Already, there are reports of one livestock transport company selling their fleet because costs are not retrievable.
O’Connor Livestock Transport, arguably one of the best operators in the business, is selling up.
This story was mooted last week, and confirmed by the O’Connor family on Monday.
However, the O’Connors did not want to comment further.
National Transport Association secretary and Livestock and Rural Transporters Association of Victoria (LRTAV) vice president John Bee said on Saturday while at the open day of the new CVLX at Miners Rest, that it would be difficult for any livestock transport operator to raise their rates, as there are some that would step in and take that spot.
Transport costs can be done two ways – on a per head basis (which will generally equate to a per kilometre rate), and per kilometre.
The latter varies between operators, sometimes influenced by obtaining a back load. However rates can vary from $5-$6 per kilometre.
Some of this is contract work and some is defined by the distance from a processor or producer. Long haulage is usually worked per kilometre.
O’Connor Livestock Transport is one of the best operators in the country, with immaculate trucks and solid management.
Another such operator is Storr’s Livestock Transport.
This is a family business with numerous trucks, employing sons and soon, grandsons.
Stuart Storr said that fuel cost had risen at the bowser from $1.09 cents per litre in April 2017, to $1.59c/ltr today.
This equates to a rise of 33 per cent in running costs just on fuel alone.
Stuart Storr said his net profit margin for 2017, and without disclosing the actual figure, had gone from 20 per cent, 20 years ago, to just two per cent today.
This leaves little room for rising costs into the future. To buy a new B-Double combination today there would be no change out of $800,000.
To insure a rig can also be very expensive.
Recently, there was a conversations about the cartage costs when buying hay.
For these operators, who are charging around $5.30-$5.50/kilometre, their trip pays only one way.
This is similar to the milk industry, and generally the timber industry too.
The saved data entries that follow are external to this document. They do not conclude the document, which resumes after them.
Lemma wp_move_loop fuel l n : ∀ w c i j,
  window (this w) c → m_size (this w) = Z.of_nat (length l) → 0 ≤ i ≤ Z.of_nat (length l) → (length l - Z.to_nat i < fuel)%nat →
  (i < m_size (this w) → j = position (this w) i) →
  (∀ x, 0 ≤ x < m_size (this w) → c x ≠ None) → (∀ x, i ≤ x < m_size (this w) → c x = values_of l x) →
  (length l < n)%nat →
  wp (move_loop fuel i j (filled (take (Z.to_nat i) l) (n - Z.to_nat i)))
    (λ w' r, (constructed w' ≤ constructed w + (length l - Z.to_nat i))%nat ∧
      match r with
      | inl memory => memory = filled l (n - length l) ∧ same_frame (this w) (this w') ∧
          ∃ c', window (this w') c' ∧ (∀ x, 0 ≤ x < m_size (this w) → c' x ≠ None)
      | inr e => e = Thrown ∧ nothrow_move = false ∧ this w' = this w ∧ ∃ k, completes k = false
      end) w.
Proof.
  induction fuel as [|fuel IH]; intros w c i j Hw Hsz Hi Hf Hj Hlive Hval Hn; [lia|]. cbn [move_loop].
  pose proof (proj1 Hw) as [? ? ? ?]. do 2 wp_step.
  destruct (Z.ltb_spec i (m_size (this w))) as [Hlt|Hge].
  2:{ wp_steps. split; [lia|]. replace (Z.to_nat i) with (length l) by lia. rewrite take_ge by lia.
      split; [done|]. split; [done|]. by exists c. }
  destruct (values_of_Some l i) as (t&Ht&Hlt'); [lia|]. rewrite Hj by done. wp_step. apply wp_rethrow.
  eapply buffer_mono; [apply (wp_move_if_noexcept w c _ _ i t); [done|lia|rewrite Hval by lia; done|lia|rewrite length_take; lia]|].
  intros w1 [memory|e]; cbv beta iota.
  - intros (Hcon&->&Hfr&Hsame&x&Hw1). do 2 wp_step. pose proof Hfr as (Eb&Es&Ea). rewrite wadd_small by slia.
    rewrite <-(take_S_r _ _ _ Hlt'). replace (pred (n - Z.to_nat i)) with (n - Z.to_nat (i + 1))%nat by lia.
    replace (S (Z.to_nat i)) with (Z.to_nat (i + 1)) by lia. eapply buffer_mono.
    + apply (IH w1 (set_cell c i (Some x)) (i + 1)); rewrite ?Es, ?Ea; [done|lia..| | | |lia].
      * intros Hlt1. rewrite <-(position_frame _ _ i Hfr), circular_inc_position; [|apply Hw1|lia].
        by rewrite decide_False by lia.
      * intros y Hy. unfold set_cell. case_decide; [done|]. by apply Hlive.
      * intros y Hy. unfold set_cell. rewrite decide_False by lia. apply Hval. lia.
    + intros w2 r (Hc2&Hr). split; [lia|]. destruct r as [memory|e].
      * destruct Hr as (->&Hfr2&c'&Hw2&Hl2). split; [done|]. split; [by etrans|]. exists c'. by rewrite <-Es.
      * destruct Hr as (->&Hnt&Hthis&Hk). do 2 (split; [done|]). split; [by rewrite Hthis, Hsame|done].
  - intros (Hcon&->&Hnt&Hthis&Hcm). pose proof (wp_back_out (take (Z.to_nat i) l) (S (Z.to_nat i)) w1
      (filled (take (Z.to_nat i) l) (n - Z.to_nat i)) (n - Z.to_nat i) 0) as Hback.
    rewrite length_take, Nat.min_l, Z2Nat.id in Hback by lia. eapply buffer_mono; [apply Hback; [done|lia|lia|slia]|].
    intros ? ? [-> ->]. split; [done|]. split; [lia|]. do 3 (split; [done|]). by eexists.
Qed.

Lemma holds_filled l n : (length l < n)%nat → Z.of_nat n ≤ npos →
  holds (mkCircularBuffer (filled l (n - length l)) 0 (Z.of_nat (length l)) (Z.of_nat n)) l.
Proof.
  intros Hl Hn. split; [split; simpl|]; [|lia..|]; [unfold filled; rewrite length_app, length_fmap, length_replicate; lia|].
  split; [done|]. intros i Hi. simpl in Hi. unfold position. simpl. rewrite decide_True by lia.
  unfold filled, values_of. rewrite decide_True, Z.add_0_l by lia. destruct (decide (i < Z.of_nat (length l))).
  - rewrite lookup_app_l, list_lookup_fmap by (rewrite length_fmap; lia).
    by destruct (lookup_lt_is_Some_2 l (Z.to_nat i)) as [t ->]; [lia|].
  - rewrite lookup_app_r, length_fmap, lookup_replicate_2 by (rewrite ?length_fmap; lia). by rewrite lookup_ge_None_2 by lia.
Qed.

(** The buffer is moved to a memory of the new size, or left as it is. *)
Lemma wp_realloc w l n :
  holds (this w) l → m_size (this w) < n → 1 < n ≤ npos →
  wp (realloc n)
    (λ w' r, holds (this w') l ∧ (constructed w' ≤ constructed w + length l)%nat ∧
      match r with
      | inl _ => m_allocated_size (this w') = n ∧ m_begin (this w') = 0
      | inr e => this w' = this w ∧ (e = bad_alloc ∧ (∃ m, allocates m = false) ∨ e = Thrown ∧ ∃ k, completes k = false)
      end) w.
Proof.
  intros Hh Hn Hn1. pose proof Hh as [Hw Hl]%holds_window. pose proof (proj1 Hw) as [? ? ? ?]. unfold realloc.
  do 3 wp_step. apply buffer_assert; [lia|]. wp_step. apply buffer_assert; [lia|]. wp_step.
  unfold make_unique. destruct (allocates n) eqn:Hn2; wp_step; [|split; [done|]; split; [lia|]; split; [done|left; eauto]]. wp_step.
  replace (replicate (Z.to_nat n) None) with (filled (take (Z.to_nat 0) l) (Z.to_nat n - Z.to_nat 0))
    by (unfold filled; simpl (Z.to_nat 0); by rewrite Nat.sub_0_r).
  eapply buffer_mono; [apply (wp_move_loop _ l (Z.to_nat n) w (values_of l) 0); [done|done|lia|lia| | |done|lia]|].
  { intros _. by rewrite position_0 by apply Hw. }
  { intros x Hx. destruct (values_of_Some l x) as (t&->&_); [lia|done]. }
  intros w1 [memory|e]; cbv beta iota.
  - intros (Hcon&->&Hfr&c&Hw1&Hlive). wp_step. pose proof Hfr as (Eb&Es&Ea). eapply buffer_mono.
    + apply (wp_destroy_loop _ w1 c 0 _ 0); rewrite ?Es, ?Ea; [done|lia..| |].
      * intros _. rewrite (position_frame _ _ 0 Hfr). by rewrite position_0 by apply Hw.
      * intros x Hx. apply Hlive. lia.
    + intros w2 r (->&Hc2&_). cbv beta iota. wp_step. split; [|simpl; split; [lia|done]]. simpl. rewrite Hl.
      replace n with (Z.of_nat (Z.to_nat n)) by lia. replace (Z.to_nat (Z.of_nat (Z.to_nat n))) with (Z.to_nat n) by lia.
      apply holds_filled; lia.
  - intros (Hcon&->&_&Hthis&k&Hk). split; [by rewrite Hthis|]. split; [lia|]. split; [done|]. right. split; [done|]. by exists k.
Qed.

Lemma in_size_t v : in_type size_t v ↔ 0 ≤ v ≤ npos.
Proof. unfold in_type, min_value, max_value. simpl. slia. Qed.

Lemma add_detected v : 0 ≤ v ≤ npos →
  int_add_with_overflow_detect size_t int_t v 1 = if decide (v = npos) then overflowed v else assigned (v + 1).
Proof.
  intros Hv. rewrite add_exact; [|by_decision|by_decision|by apply in_size_t|by_decision].
  unfold checked. repeat case_decide; try done; rewrite in_size_t in *; lia.
Qed.

Lemma multiply_detected v : 0 ≤ v ≤ npos →
  int_multiply_with_overflow_detect size_t int_t v 2 = if decide (v * 2 ≤ npos) then assigned (v * 2) else overflowed v.
Proof.
  intros Hv. rewrite multiply_exact; [|by_decision|by_decision|by apply in_size_t|by_decision|lia|lia].
  unfold checked. repeat case_decide; try done; rewrite in_size_t in *; lia.
Qed.

(** [reserve] makes room for a number of values, or throws and leaves the buffer. *)
Lemma wp_reserve w l n :
  holds (this w) l → 0 ≤ n ≤ npos →
  wp (reserve n)
    (λ w' r, holds (this w') l ∧ (constructed w' ≤ constructed w + length l)%nat ∧
      match r with
      | inl _ => (0 < n → n < m_allocated_size (this w')) ∧ (w' = w ∨ m_begin (this w') = 0) ∧
          (n < m_allocated_size (this w) ∨ n = 0 → w' = w) ∧
          (m_allocated_size (this w) ≤ n → 0 < n → 2 * m_allocated_size (this w) ≤ npos →
             m_allocated_size (this w') = Z.max (n + 1) (2 * m_allocated_size (this w)))
      | inr e => this w' = this w ∧ m_allocated_size (this w) ≤ n ∧
          (e = overflow_error ∧ n = npos ∨ e = bad_alloc ∧ (∃ m, allocates m = false) ∨ e = Thrown ∧ ∃ k, completes k = false)
      end) w.
Proof.
  intros Hh Hn. pose proof Hh as [Hw Hl]%holds_window. pose proof (proj1 Hw) as [? ? ? ?]. unfold reserve.
  destruct (Z.eqb_spec n 0) as [->|Hn0].
  { wp_step. split; [done|]. split; [lia|]. split; [lia|]. split; [by left|]. split; [done|]. lia. }
  wp_step. rewrite add_detected by lia. case_decide as Hov; simpl; wp_step.
  { subst n. wp_step. split; [done|]. split; [lia|]. split; [done|]. split; [lia|]. by left. }
  do 2 wp_step. destruct (Z.leb_spec (n + 1) (m_allocated_size (this w))) as [Hle|Hgt].
  { wp_step. split; [done|]. split; [lia|]. split; [lia|]. split; [by left|]. split; [done|]. lia. }
  wp_step. rewrite multiply_detected by lia.
  set (d := if decide (m_allocated_size (this w) * 2 ≤ npos) then m_allocated_size (this w) * 2 else npos).
  set (n' := if d <? n + 1 then n + 1 else d).
  assert (n + 1 ≤ n' ≤ npos) as Hn' by (unfold n', d; case_decide; case_test; lia).
  lazymatch goal with |- wp _ (λ w' r, match r with inl _ => wp _ ?Q _ | inr _ => _ end) w => cut (wp (realloc n') Q w) end.
  { intros Hr. subst n' d. case_decide; simpl; wp_step; exact Hr. }
  eapply buffer_mono; [apply (wp_realloc w l n' Hh); lia|].
  intros w' r (Hh'&Hc&Hr). split; [done|]. split; [done|]. destruct r as [u|e].
  - destruct Hr as [Hr Hr0]. rewrite Hr. split; [lia|]. split; [by right|]. split; [lia|]. intros _ _ Hd. unfold n', d. rewrite decide_True by lia. case_test; lia.
  - destruct Hr as [? ?]. split; [done|]. split; [lia|]. by right.
Qed.
End Realloc.

(** ** Calls that add and remove values *)
Section Calls.
Context {T : Type} {elements : Elements T}.
Implicit Types (b : CircularBuffer T) (c : Z → option T) (l : list T) (w : World T).

Lemma window_size b c s : window b c → 0 ≤ s → (s < m_allocated_size b ∨ s = 0 ∧ m_allocated_size b = 0) → window (set_size b s) c.
Proof. intros [[] Hc] ??. split; [split; simpl; auto|exact Hc]. Qed.

Definition rotated (n k i : Z) : Z := if decide (i + k < n) then i + k else i + k - n.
Transport operators cannot run at a loss, and when profit margins are small, working for next to nothing is not good either.
With wages for a good driver being around $100,000, including on-costs, a level of insurance premium dependent of accident record (and costly), let alone fuel and registration, who would want to own a truck?
Obviously, and thankfully, many still do. However, there have been numerous single and small operators selling up to larger companies in recent years.
While cartage rates have risen little in recent years, the added costs of better designed trucks, and waste tanks only add to the issue.
Interestingly, when speaking with John Beer on Monday, he said Regional Infrastructure, the owners of the new CVLX complex, had installed a dump point for trucks to empty their waste tanks.